The other side of Barry Sherman

crime business drugs violence politics police medicine healthcare

In the summer of 1988, Barry Sherman received an urgent phone call—from a prison in Oregon. On the other end was a familiar voice: that of Harvey Rubenstein, a notorious Toronto stockbroker convicted of fraud on both sides of the border. Though Rubenstein’s financial scams garnered plenty of headlines, few people had any idea his victims included the founder of Canadian generic drug giant Apotex Inc. Mere weeks before taking that call, Sherman had launched a lawsuit against Rubenstein, his former investment adviser, claiming he’d been duped out of millions.

Now the disgraced broker, recently extradited to the United States to face another slew of fraud charges, was asking for even more of Sherman’s money: US$100,000 so he could post bail. He told Sherman if he weren’t behind bars, he could focus his efforts on recovering his lost money. Sherman agreed. “I couldn’t see any benefit, from my viewpoint, of having him languish in jail,” Sherman later testified in a sworn deposition

The story didn’t end there. After Rubenstein pleaded guilty, Sherman agreed to loan him half of the $100,000 bail money so he could pay restitution to his victims. But when another creditor stepped forward to claim rights to the remaining $50,000, Sherman spent the next four years fighting in U.S. court to eventually recoup what, for him, was essentially pocket change.

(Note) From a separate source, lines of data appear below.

(** X17. Once the server has started, the handler of the query endpoint
    answers every request that the JSON middleware passes on to it,
    whatever the body, and never with the status 503.  The status is 200
    exactly when the body is an object whose question is a text that is
    not blank, and the response is then the text that the agent returned:
    no failure of the store or of the model turns into the status 500.
    The handler refuses every other body with 400 or 500 without a call of
    the store or of the model.  The test endpoint always answers with the
    status 200. *)
Theorem postQuery_after_startup (R : Runtime) (w0 : World R) (log0 log1 : list Event)
    (st : Server.State R) (w : World R) (log : list Event) (body : option Server.Body) :
  Server.listen R (initializeProductionAgent R) (Server.loaded R) w0 log0 = (Return st, log1) ->
  exists response log',
    Server.postQuery R st body w log = (Return response, log') /\
    (Server.status response = 200 \/ Server.status response = 400 \/
     Server.status response = 500) /\
    (Server.status response = 200 <->
     exists s, Server.destructure body = Return (Some (Server.JsonString s)) /\
               Text.trim s <> "") /\
    (Server.status response = 200 ->
     exists s agent text,
       Server.destructure body = Return (Some (Server.JsonString s)) /\
       Server.productionAgent st = Some agent /\
       agent s w log = (Return text, log') /\
       Server.json response = Server.Answer text) /\
    (Server.status response <> 200 -> log' = log) /\
    (exists text log'',
        Server.getTest R st w log
        = (Return {| Server.status := 200; Server.json := Server.Success text |}, log'')).
Proof.
  intros Hlisten.
  assert (exists agent, Server.productionAgent st = Some agent /\ installed R agent)
    as (agent & Hagent & Hinstalled).
  { destruct (listen_cases R w0 log0 (Server.loaded R)) as (st' & log' & Hl & _ & Hcases).
    rewrite Hlisten in Hl. injection Hl as <- <-.
    destruct Hcases as [(Ha & _) | (Ha & _)]; eexists; (split; [exact Ha |]);
      [by left | by right]. }
  assert (exists text log'',
             Server.getTest R st w log
             = (Return {| Server.status := 200; Server.json := Server.Success text |}, log''))
    as Htest.
  { unfold Server.getTest, try_catch, bind. rewrite Hagent.
    destruct (installed_returns R agent w log "Test connection - what can you help me with?"
                Hinstalled) as (text & log'' & ->).
    unfold ret. eauto. }
  unfold Server.postQuery, try_catch, bind, lift. rewrite Hagent.
  destruct (Server.destructure body) as [question | message] eqn:Hbody.
  2:{ unfold ret. do 2 eexists. split; [reflexivity |]. cbn.
      repeat split; try done; auto.
      intros (s & Hs & _). done. }
  destruct (Server.truthy question) eqn:Htruthy; cbn [negb].
  2:{ unfold ret. do 2 eexists. split; [reflexivity |]. cbn.
      repeat split; try done; auto.
      intros (s & Hs & Hblank). injection Hs as ->. cbn in Htruthy.
      destruct s; [| done]. exfalso. by apply Hblank. }
  destruct question as [[| b | n | s | items | fields] |]; cbn [Server.receiver_of_trim];
    try (unfold ret; do 2 eexists; (split; [reflexivity |]); cbn;
         repeat split; try done; auto; intros (s' & Hs & _); done).
  destruct (String.length (Text.trim s) =? 0)%nat eqn:Hlen.
  { unfold ret. do 2 eexists. split; [reflexivity |]. cbn.
    repeat split; try done; auto.
    intros (s' & Hs & Hblank). injection Hs as <-.
    apply Nat.eqb_eq in Hlen. exfalso. apply Hblank. by destruct (Text.trim s). }
  destruct (installed_returns R agent w log s Hinstalled) as (text & log' & Hrun).
  rewrite Hrun. unfold ret. do 2 eexists. split; [reflexivity |]. cbn.
  repeat split; try done; auto.
  - intros _. exists s. split; [done |]. intros Hblank. by rewrite Hblank in Hlen.
  - intros _. by exists s, agent, text.
Qed.

(** X18. After a failed initialization the server never tries again: every
    question that is not blank, and the test endpoint, get the status 200
    with the text of the fallback agent, and neither the store nor the
    model is called. *)
Theorem postQuery_after_failed_startup (R : Runtime) (w0 : World R) (log0 log1 : list Event)
    (st : Server.State R) (message : string) :
  (initializeProductionAgent R w0 log0).1 = Throw message ->
  Server.listen R (initializeProductionAgent R) (Server.loaded R) w0 log0 = (Return st, log1) ->
  let apology :=
    "The AI agent is experiencing technical difficulties. Please try again later or contact support." in
  Server.initializationError st = Some message /\
  forall (w : World R) (log : list Event),
    (forall s, Text.trim s <> "" ->
       Server.postQuery R st (Server.asking (Server.JsonString s)) w log
       = (Return {| Server.status := 200; Server.json := Server.Answer apology |}, log)) /\
    Server.getTest R st w log
    = (Return {| Server.status := 200; Server.json := Server.Success apology |}, log).
Proof.
  intros Hthrow Hlisten apology.
  destruct (listen_cases R w0 log0 (Server.loaded R)) as (st' & log' & Hl & _ & Hcases).
  rewrite Hlisten in Hl. injection Hl as <- <-.
  destruct Hcases as [(_ & _ & Hret) | (Hagent & message' & Herror & Hthrow' & _)];
    [by rewrite Hthrow in Hret |].
  rewrite Hthrow in Hthrow'. injection Hthrow' as <-.
  split; [done |]. intros w log. split.
  - intros s Hs. unfold Server.postQuery, try_catch, bind, lift. rewrite Hagent.
    cbn [Server.asking Server.destructure]. cbv [Server.property foldl fst snd String.eqb Ascii.eqb Bool.eqb].
    cbn [Server.truthy].
    destruct (String.eqb s "") eqn:Hempty.
    { apply String.eqb_eq in Hempty. subst s. by destruct Hs. }
    cbn [negb Server.receiver_of_trim].
    destruct (String.length (Text.trim s) =? 0)%nat eqn:Hlen.
    { apply Nat.eqb_eq in Hlen. exfalso. apply Hs. by destruct (Text.trim s). }
    by unfold Server.fallbackAgent, ret.
  - unfold Server.getTest, try_catch, bind. rewrite Hagent.
    by unfold Server.fallbackAgent, ret.
Qed.

(** * The client *)

Lemma length_slice_to n s : (n <= String.length s)%nat -> String.length (App.slice_to n s) = n.
Proof.
  unfold App.slice_to. revert s. induction n as [|n IH]; intros s Hn.
  - by destruct s.
  - destruct s as [|c s]; simpl in *; [lia |]. rewrite IH; [done | lia].
Qed.

Lemma slice_to_all s : App.slice_to (String.length s) s = s.
Proof. unfold App.slice_to. induction s as [|c s IH]; simpl; [done | by rewrite IH]. Qed.

Lemma typing_typed st role text k :
  (k < String.length text)%nat ->
  App.typing (typed st role text k) = typed st role text (S k).
Proof.
  intros Hk. unfold App.typing, typed.
  cbn [App.streamingMessage App.streaming_content App.fullContent App.streaming_role
       App.input App.conversation App.loading App.error].
  rewrite length_slice_to by lia.
  destruct (Nat.ltb_spec k (String.length text)); [| lia].
  by rewrite Nat.add_1_r.
Qed.

Lemma typing_typed_all st role text :
  App.typing (typed st role text (String.length text)) = delivered st text.
Proof.
  unfold App.typing, typed.
  cbn [App.streamingMessage App.streaming_content App.fullContent App.streaming_role
       App.input App.conversation App.loading App.error].
  rewrite slice_to_all.
  by rewrite Nat.ltb_irrefl, Nat.eqb_refl.
Qed.

Lemma typing_delivered st text : App.typing (delivered st text) = delivered st text.
Proof. done. Qed.

Lemma typing_iter st role text k j :
  (k <= String.length text)%nat ->
  Nat.iter j App.typing (typed st role text k)
  = if (k + j <=? String.length text)%nat then typed st role text (k + j)
    else delivered st text.
Proof.
  intros Hk. induction j as [|j IH].
  - rewrite Nat.add_0_r. by destruct (Nat.leb_spec k (String.length text)); [| lia].
  - rewrite Nat.iter_succ, IH.
    destruct (Nat.leb_spec (k + j) (String.length text)) as [Hj | Hj].
    + destruct (Nat.leb_spec (k + S j) (String.length text)) as [Hj' | Hj'].
      * rewrite Nat.add_succ_r. apply typing_typed. lia.
      * assert (k + j = String.length text)%nat as -> by lia. apply typing_typed_all.
    + destruct (Nat.leb_spec (k + S j) (String.length text)); [lia |].
      apply typing_delivered.
Qed.

Lemma handleSubmit_settled_typed text st :
  exists st0,
    App.handleSubmit_settled (Return text) st = typed st0 "assistant" text 0 /\
    App.conversation st0 = App.conversation st.
Proof.
  exists {| App.input := ""; App.conversation := App.conversation st; App.loading := false;
            App.error := App.error st; App.streamingMessage := None |}.
  split; [| done]. unfold App.handleSubmit_settled, typed. cbn. by destruct text.
Qed.

(** X19. The typing effect delivers every answer it starts on: after a
    response with the text [text] has arrived, [k] runs of the effect, for
    [k] up to the length of the text, show the first [k] characters of the
    text and leave the conversation as it was; one more run after the last
    character appends the whole text to the conversation as a message of
    the assistant and ends the typing, and later runs change nothing. *)
Theorem typing_delivers_the_answer (st : App.State) (text : string) (k : nat) :
  let after n := Nat.iter n App.typing (App.handleSubmit_settled (Return text) st) in
  ((k <= String.length text)%nat ->
   App.conversation (after k) = App.conversation st /\
   App.streamingMessage (after k)
   = Some {| App.streaming_role := "assistant";
             App.streaming_content := App.slice_to k text;
             App.fullContent := text |}) /\
  ((String.length text < k)%nat ->
   App.conversation (after k)
   = App.conversation st ++ [{| App.role := "assistant"; App.content := text |}] /\
   App.streamingMessage (after k) = None).
Proof.
  intros after. unfold after.
  destruct (handleSubmit_settled_typed text st) as (st0 & -> & Hconversation).
  rewrite typing_iter by lia. cbn [Nat.add]. split; intros Hk.
  - destruct (Nat.leb_spec k (String.length text)); [| lia]. cbn. by rewrite Hconversation.
  - destruct (Nat.leb_spec k (String.length text)); [lia |]. cbn. by rewrite Hconversation.
Qed.

(** X20. A response that arrives while an earlier answer is still being
    typed replaces it.  Left alone, the typing effect would add the
    earlier answer to the conversation after finitely many runs; once the
    new response has arrived, the conversation only ever gains the new
    text, so that the earlier answer is never added. *)
Theorem later_response_replaces_typing (st : App.State) (earlier : App.Streaming)
    (text : string) :
  App.streamingMessage st = Some earlier ->
  (String.length (App.streaming_content earlier)
   < String.length (App.fullContent earlier))%nat ->
  (exists n,
      App.conversation (Nat.iter n App.typing st)
      = App.conversation st
        ++ [{| App.role := "assistant"; App.content := App.fullContent earlier |}]) /\
  (forall n,
      let st' := Nat.iter n App.typing (App.handleSubmit_settled (Return text) st) in
      App.conversation st' = App.conversation st \/
      App.conversation st'
      = App.conversation st ++ [{| App.role := "assistant"; App.content := text |}]).
Proof.
  intros Hearlier Hshort. split.
  - set (k := String.length (App.streaming_content earlier)) in *.
    set (full := App.fullContent earlier) in *.
    exists (S (String.length full - k)).
    rewrite Nat.iter_succ_r.
    assert (App.typing st = typed st (App.streaming_role earlier) full (S k)) as ->.
    { unfold App.typing, typed. rewrite Hearlier. fold k full.
      destruct (Nat.ltb_spec k (String.length full)); [| lia].
      by rewrite Nat.add_1_r. }
    rewrite typing_iter by lia.
    by destruct (Nat.leb_spec (S k + (String.length full - k)) (String.length full)); [lia |].
  - intros n st'. unfold st'.
    destruct (handleSubmit_settled_typed text st) as (st0 & -> & Hconversation).
    rewrite typing_iter by lia.
    destruct (0 + n <=? String.length text)%nat; cbn; rewrite Hconversation; auto.
Qed.
Lemma destroyed_view_still_reacts_witness :
  let w := run rootTest [Compile] initial in
  let gone := exec (destroy 1%positive 2%positive) w in
  let fired := exec (rootScope_broadcast "someEvent") gone in
  (1%positive ∉ children gone) ∧
  (1%positive ∈ retained_scopes fired) ∧
  ∃ added,
    tooltip_titles (get_element 2%positive fired) =
      tooltip_titles (get_element 2%positive w) ++ added ∧
    title_fn 1%positive ∈ added.
Proof.
  apply (destroyed_view_still_reacts [Compile] 1%positive 2%positive).
  lazy. left.
Defined.

(** ** The directive with its clean-up handler *)

Lemma compile_with_cleanup_exec (w : World) :
  exec (compile rootTest_with_cleanup) w =
  mkWorld (<[next w := {[ "val" := Str large_string ]}]> (scopes w))
          (<[Pos.succ (next w) :=
               mkElement []
                 [("$destroy",
                   destroy_handler
                     (mkDeregistration "someEvent" (length (listeners w))))]]>
             (dom_elements w))
          (listeners w ++ [listener_entry (next w, Pos.succ (next w))])
          ({[next w]} ∪ children w) (released w)
          (Pos.succ (Pos.succ (next w))).
Proof.
  change (exec (compile rootTest_with_cleanup) w) with
    (exec (link_with_cleanup (next w) (Pos.succ (next w)) ∅)
          (exec new_dom_element (exec new_scope w))).
  rewrite <- new_Array_join_x.
  unfold link_with_cleanup, exec, bind, set_prop, rootScope_on, element_on,
    new_dom_element, new_scope, get_object, get_element.
  cbn [snd scopes dom_elements listeners children released next].
  rewrite !lookup_insert_eq. cbn [default from_option id].
  by rewrite !insert_insert_eq, insert_empty.
Qed.

Lemma exec_ret {A} (a : A) (w : World) : exec (ret a) w = w.
Proof. reflexivity. Qed.

Lemma scenario_with_cleanup_exec (w : World) :
  exec (scenario rootTest_with_cleanup) w =
  mkWorld (<[next w := {[ "val" := Str large_string ]}]> (scopes w))
          (<[Pos.succ (next w) :=
               mkElement []
                 [("$destroy",
                   destroy_handler
                     (mkDeregistration "someEvent" (length (listeners w))))]]>
             (dom_elements w))
          (listeners w ++ [("someEvent", None)])
          (({[next w]} ∪ children w) ∖ {[next w]})
          (released w ++ [mkDeregistration "someEvent" (length (listeners w))])
          (Pos.succ (Pos.succ (next w))).
Proof.
  rewrite scenario_run. cbn [run foldl step].
  rewrite exec_seq, compile_with_cleanup_exec, exec_ret.
  unfold destroy. rewrite exec_seq.
  unfold element_trigger, exec at 1 2, scope_destroy, handlers_for, get_element.
  cbn [snd scopes dom_elements listeners children released next].
  rewrite lookup_insert_eq.
  cbn [default from_option id on_handlers omap list_omap fst snd].
  rewrite decide_True by done.
  cbn [call_all call]. unfold exec, bind, deregister, ret.
  cbn [snd scopes dom_elements listeners children released next
       dereg_index dereg_event].
  by rewrite insert_app_r_alt, Nat.sub_diag by done.
Qed.

(** X6: with the handler of lines 17-20 in place of the comment, the scenario
    leaks nothing: after any number of runs every listener has been released,
    one release per run, and no scope is retained. *)
Theorem cleanup_handler_stops_the_leak (n : nat) :
  let w := exec (scenarios rootTest_with_cleanup n) initial in
  live_listeners w = [] ∧
  length (released w) = n ∧
  children w = ∅ ∧
  retained_scopes w = ∅ ∧
  retained_chars w = 0.
Proof.
  intros w.
  assert (listeners w = replicate n ("someEvent", None) ∧
          length (released w) = n ∧ children w = ∅) as (Hl & Hr & Hc).
  { subst w. induction n as [|n (Hl & Hr & Hc)]; [done|].
    cbn [scenarios]. rewrite exec_seq, scenario_with_cleanup_exec.
    cbn [listeners released children]. rewrite Hl, Hc, length_app, Hr.
    split; [|split; [cbn; lia|]].
    2: { by rewrite (right_id_L ∅ (∪)), difference_diag_L. }
    clear. induction n as [|n IH]; [done|]. cbn. by rewrite IH. }
  assert (live_listeners w = []) as Hlive.
  { unfold live_listeners. rewrite Hl. clear.
    induction n as [|n IH]; [done|]. by cbn. }
  assert (retained_scopes w = ∅) as Hret.
  { unfold retained_scopes, reachable_closures. rewrite Hlive, Hc.
    by rewrite (left_id_L ∅ (∪)). }
  unfold retained_chars. rewrite Hret, elements_empty. done.
Qed.

(** ** Any session *)

(** X15: whatever is done in a session, the retained characters are 999998
    times the number of times the directive was instantiated: firing events
    and leaving views change nothing, and going on with the session never
    brings the number down. *)
Theorem retained_memory_counts_compilations (tr more : list Action) :
  retained_chars (run rootTest tr initial) =
    compilations tr * N.to_nat 999998 ∧
  (retained_chars (run rootTest tr initial) ≤
     retained_chars (run rootTest (tr ++ more) initial))%nat.
Proof.
  destruct (Inv_reachable tr) as (views & HI & Hlen).
  destruct (Inv_reachable (tr ++ more)) as (views' & HI' & Hlen').
  rewrite (retained_chars_Inv _ _ HI), (retained_chars_Inv _ _ HI').
  rewrite Hlen, Hlen', compilations_app. split; [done|]. nia.
Qed.

End RootDirective_more.


(** * More about the controller and the routes *)

Section App_more.
Import JS App.

(** ** The router *)

(** X7: of all paths only those of an album have something to resolve: when
    the route the router ends up serving has a [resolve] entry, the path is
    ["/album/"] followed by a non-empty [id] without a slash, with or without
    a slash after it, the route is the album route and [albumId] is bound to
    that [id]. *)
Theorem only_album_paths_resolve
    (path : string) (route : Route) (params : gmap string string) :
  route_for app_routes path = Some (route, params) →
  resolve route ≠ [] →
  ∃ id, id ≠ "" ∧ contains_char "/" id = false ∧
        (path = "/album/" +:+ id ∨ path = "/album/" +:+ id +:+ "/") ∧
        route = album_route ∧
        params = {[ "albumId" := id ]}.
Proof.
  intros Hfor Hres.
  destruct (route_for_cases path)
    as [(id & Hne & Hslash & Hpath & Hr)|[[_ Hr]|[[_ Hr]|[[_ Hr]|[_ Hr]]]]];
    rewrite Hr in Hfor; injection Hfor as <- <-; try done.
  by exists id.
Qed.

Lemma only_album_paths_resolve_witness :
  ∃ id, id ≠ "" ∧ contains_char "/" id = false ∧
        ("/album/42/" = "/album/" +:+ id ∨
         "/album/42/" = "/album/" +:+ id +:+ "/") ∧
        album_route = album_route ∧
        ({[ "albumId" := "42" ]} : gmap string string) = {[ "albumId" := id ]}.
Proof.
  apply (only_album_paths_resolve "/album/42/" album_route
           {[ "albumId" := "42" ]}).
  - by vm_compute.
  - discriminate.
Defined.

(** X8: no path is claimed by two routes, so the order of the [when] calls
    does not matter. *)
Theorem routes_do_not_overlap
    (path : string) (i j : nat) (ri rj : string * Route) :
  routes app_routes !! i = Some ri →
  routes app_routes !! j = Some rj →
  is_Some (match_path ri.1 path) →
  is_Some (match_path rj.1 path) →
  i = j.
Proof.
  rewrite routes_unfolded. unfold match_path. intros Hi Hj [pi Hpi] [pj Hpj].
  destruct i as [|[|[|[|[|[|[|[|i]]]]]]]]; cbn in Hi; simplify_eq;
    destruct j as [|[|[|[|[|[|[|[|j]]]]]]]]; cbn in Hj; simplify_eq; try done;
    cbn [fst] in Hpi, Hpj;
    repeat match goal with
    | H : match_segments (segments ?pattern) _ = Some _ |- _ =>
        let pieces := eval vm_compute in (segments pattern) in
        change (segments pattern) with pieces in H;
        first [ apply match_album_inv in H as (? & ? & _ & _)
              | apply match_album_slash_inv in H as (? & ? & _ & _)
              | apply match_literals_inv in H as [? _];
                [|by repeat constructor] ]
    end; congruence.
Qed.

Lemma routes_do_not_overlap_witness : 4 = 4.
Proof.
  apply (routes_do_not_overlap "/root" 4 4 ("/root", root_route)
           ("/root", root_route));
    try reflexivity; eexists; by vm_compute.
Defined.

(** ** Resolving the album *)

(** X9: entering [/album/<id>] requests that album: the router binds
    [albumId] to [id], and the resolver of the route it picks, run with those
    parameters, sends its one GET to ['api/album/'] followed by [id]. *)
Theorem album_path_requests_its_album
    (id : string) (env : Env) (log : list Call) :
  id ≠ "" → contains_char "/" id = false →
  ∃ route params resolver,
    route_for app_routes ("/album/" +:+ id) = Some (route, params) ∧
    resolve route = [("album", resolver)] ∧
    resolver
      (mkEnv ("/album/" +:+ id) params (http_backend env)
             (ScenariosService_behaviour env))
      log =
    (Returned (promise_then (http_backend env ("api/album/" +:+ id)) data None),
     log ++ [console_log_stringify params;
             http_get_call ("api/album/" +:+ id)]).
Proof.
  intros Hne Hslash.
  exists album_route, {[ "albumId" := id ]}, resolve_album.
  split; [|split; [done|]].
  - apply (route_for_album id Hne Hslash).
  - rewrite resolve_album_run. cbn [route_current_params http_backend].
    unfold param. by rewrite lookup_singleton_eq.
Qed.

Lemma album_path_requests_its_album_witness :
  ∃ route params resolver,
    route_for app_routes ("/album/" +:+ "7") = Some (route, params) ∧
    resolve route = [("album", resolver)] ∧
    resolver
      (mkEnv ("/album/" +:+ "7") params (λ _, Pending) (λ _, Returned Undefined))
      [] =
    (Returned (promise_then (@Pending Response) data None),
     [] ++ [console_log_stringify params; http_get_call ("api/album/" +:+ "7")]).
Proof.
  apply (album_path_requests_its_album "7"
           (mkEnv "" ∅ (λ _, Pending) (λ _, Returned Undefined)) []);
    [discriminate|reflexivity].
Defined.

(** X10: when the current route has no [albumId], the resolver still sends
    its request, to ['api/album/undefined']; it never throws, whatever the
    parameters and however the request settles. *)
Theorem resolve_album_without_albumId (env : Env) (log : list Call) :
  route_current_params env !! "albumId" = None →
  resolve_album env log =
    (Returned (promise_then (http_backend env "api/album/undefined") data None),
     log ++ [console_log_stringify (route_current_params env);
             http_get_call "api/album/undefined"]).
Proof.
  intros Hnone. rewrite resolve_album_run. unfold param. by rewrite Hnone.
Qed.

Lemma resolve_album_without_albumId_witness :
  resolve_album (mkEnv "/" ∅ (λ _, Rejected (Str "404")) (λ _, Returned Undefined)) [] =
    (Returned (Rejected (Str "404")),
     [console_log_stringify ∅; http_get_call "api/album/undefined"]).
Proof.
  apply (resolve_album_without_albumId
           (mkEnv "/" ∅ (λ _, Rejected (Str "404")) (λ _, Returned Undefined)) []).
  apply lookup_empty.
Defined.

(** ** [HomeController] *)

(** X11: [isActive] answers [false] for everything but the path string
    itself: for a call without argument, and for an argument that is not a
    string. *)
Theorem isActive_false_unless_path (args : list Value) (env : Env)
    (log : list Call) :
  (∀ rest, args ≠ Str (location_path env) :: rest) →
  isActive args env log = (Returned (Boolean false), log).
Proof.
  intros Hargs. unfold isActive, bind, location_path_get, ret, strict_equals.
  rewrite bool_decide_eq_false_2; [done|].
  destruct args as [|v rest]; cbn [nth]; [done|].
  intros ->. by apply (Hargs rest).
Qed.

Lemma isActive_false_unless_path_witness :
  isActive [] (mkEnv "/toprated" ∅ (λ _, Pending) (λ _, Returned Undefined)) [] =
    (Returned (Boolean false), []).
Proof.
  apply (isActive_false_unless_path []
           (mkEnv "/toprated" ∅ (λ _, Pending) (λ _, Returned Undefined)) []).
  intros rest. discriminate.
Defined.

(** X12: on a scope that already has properties the controller replaces the
    five it defines and leaves every other one alone. *)
Theorem HomeController_keeps_other_properties
    (scope : gmap string ScopeFunction) (name : string) :
  name ∉ ["isActive"; "scenario1"; "scenario2"; "scenario3"; "scenario4"] →
  HomeController scope !! name = scope !! name ∧
  HomeController scope !! "isActive" = Some isActive ∧
  HomeController scope !! "scenario1" = Some scenario1 ∧
  HomeController scope !! "scenario2" = Some scenario2 ∧
  HomeController scope !! "scenario3" = Some scenario3 ∧
  HomeController scope !! "scenario4" = Some scenario4 ∧
  dom (HomeController scope) =
    {[ "isActive"; "scenario1"; "scenario2"; "scenario3"; "scenario4" ]} ∪ dom scope.
Proof.
  intros Hname. rewrite !not_elem_of_cons in Hname.
  destruct Hname as (? & ? & ? & ? & ? & _). unfold HomeController.
  split; [by rewrite !lookup_insert_ne|].
  do 5 (split; [by repeat (rewrite lookup_insert_ne by done);
                     rewrite lookup_insert_eq|]).
  rewrite !dom_insert_L. apply set_eq. intros x.
  rewrite !elem_of_union, !elem_of_singleton. tauto.
Qed.
(** [get_log_file]. *)
Definition get_log_file (db : Database.t) (logfilename : string) : string :=
  OsPath.join (Database.logs_dir db) logfilename.

(** [run_pg_binary]. *)
Definition run_pg_binary (db : Database.t) (binary : string) (args : list string) : M string :=
  let logfilename := binary +:+ "_" +:+ Database.version_str db +:+ ".log" in
  let logfile := get_log_file db logfilename in
  pg_binary <- get_pg_binary db binary ;;
  let command := Shlex.join (pg_binary :: args) in
  try_except
    (r <- shell ["su"; "-"; "postgres"; "-c"; command] None (Some logfile)
            (Some (Database.data_path db)) true ;;
     ret (output r))
    (fun e =>
       log WARNING ("Failed to execute " +:+ binary +:+ ". See errors in logfile: " +:+ logfile) ;;
       when (String.eqb binary "pg_upgrade")
         (let error_logs_dir := OsPath.join (Database.logs_dir db) "additionally_errors_logs" in
          shell_ ["mkdir"; "-p"; error_logs_dir] ;;
          shell_ ["bash"; "-c"; "cp -r " +:+ Database.data_path db
                                 +:+ "/pg_upgrade_output.d/*/log/* " +:+ error_logs_dir] ;;
          shell_ ["find"; error_logs_dir; "-type"; "d"; "-exec"; "chmod"; "775"; "{}"; "+"] ;;
          shell_ ["find"; error_logs_dir; "-type"; "f"; "-exec"; "chmod"; "664"; "{}"; "+"] ;;
          ret tt) ;;
       raise e).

That long-ago tale, excavated from thousands of pages of court documents, corporate records and charity filings reviewed by Maclean’s, reveals the paradoxes of a man whose brutal death is now being investigated by police. A hard-nosed strategic genius who built Canada’s largest pharmaceutical company, Sherman also conducted business with known criminals. He’d generously bail out someone in need—but often with a longer, self-interested view. He was a billionaire driven to litigation less by money than something more primal: a sense of righteous certitude that propelled him to prevail at any cost.  (more...)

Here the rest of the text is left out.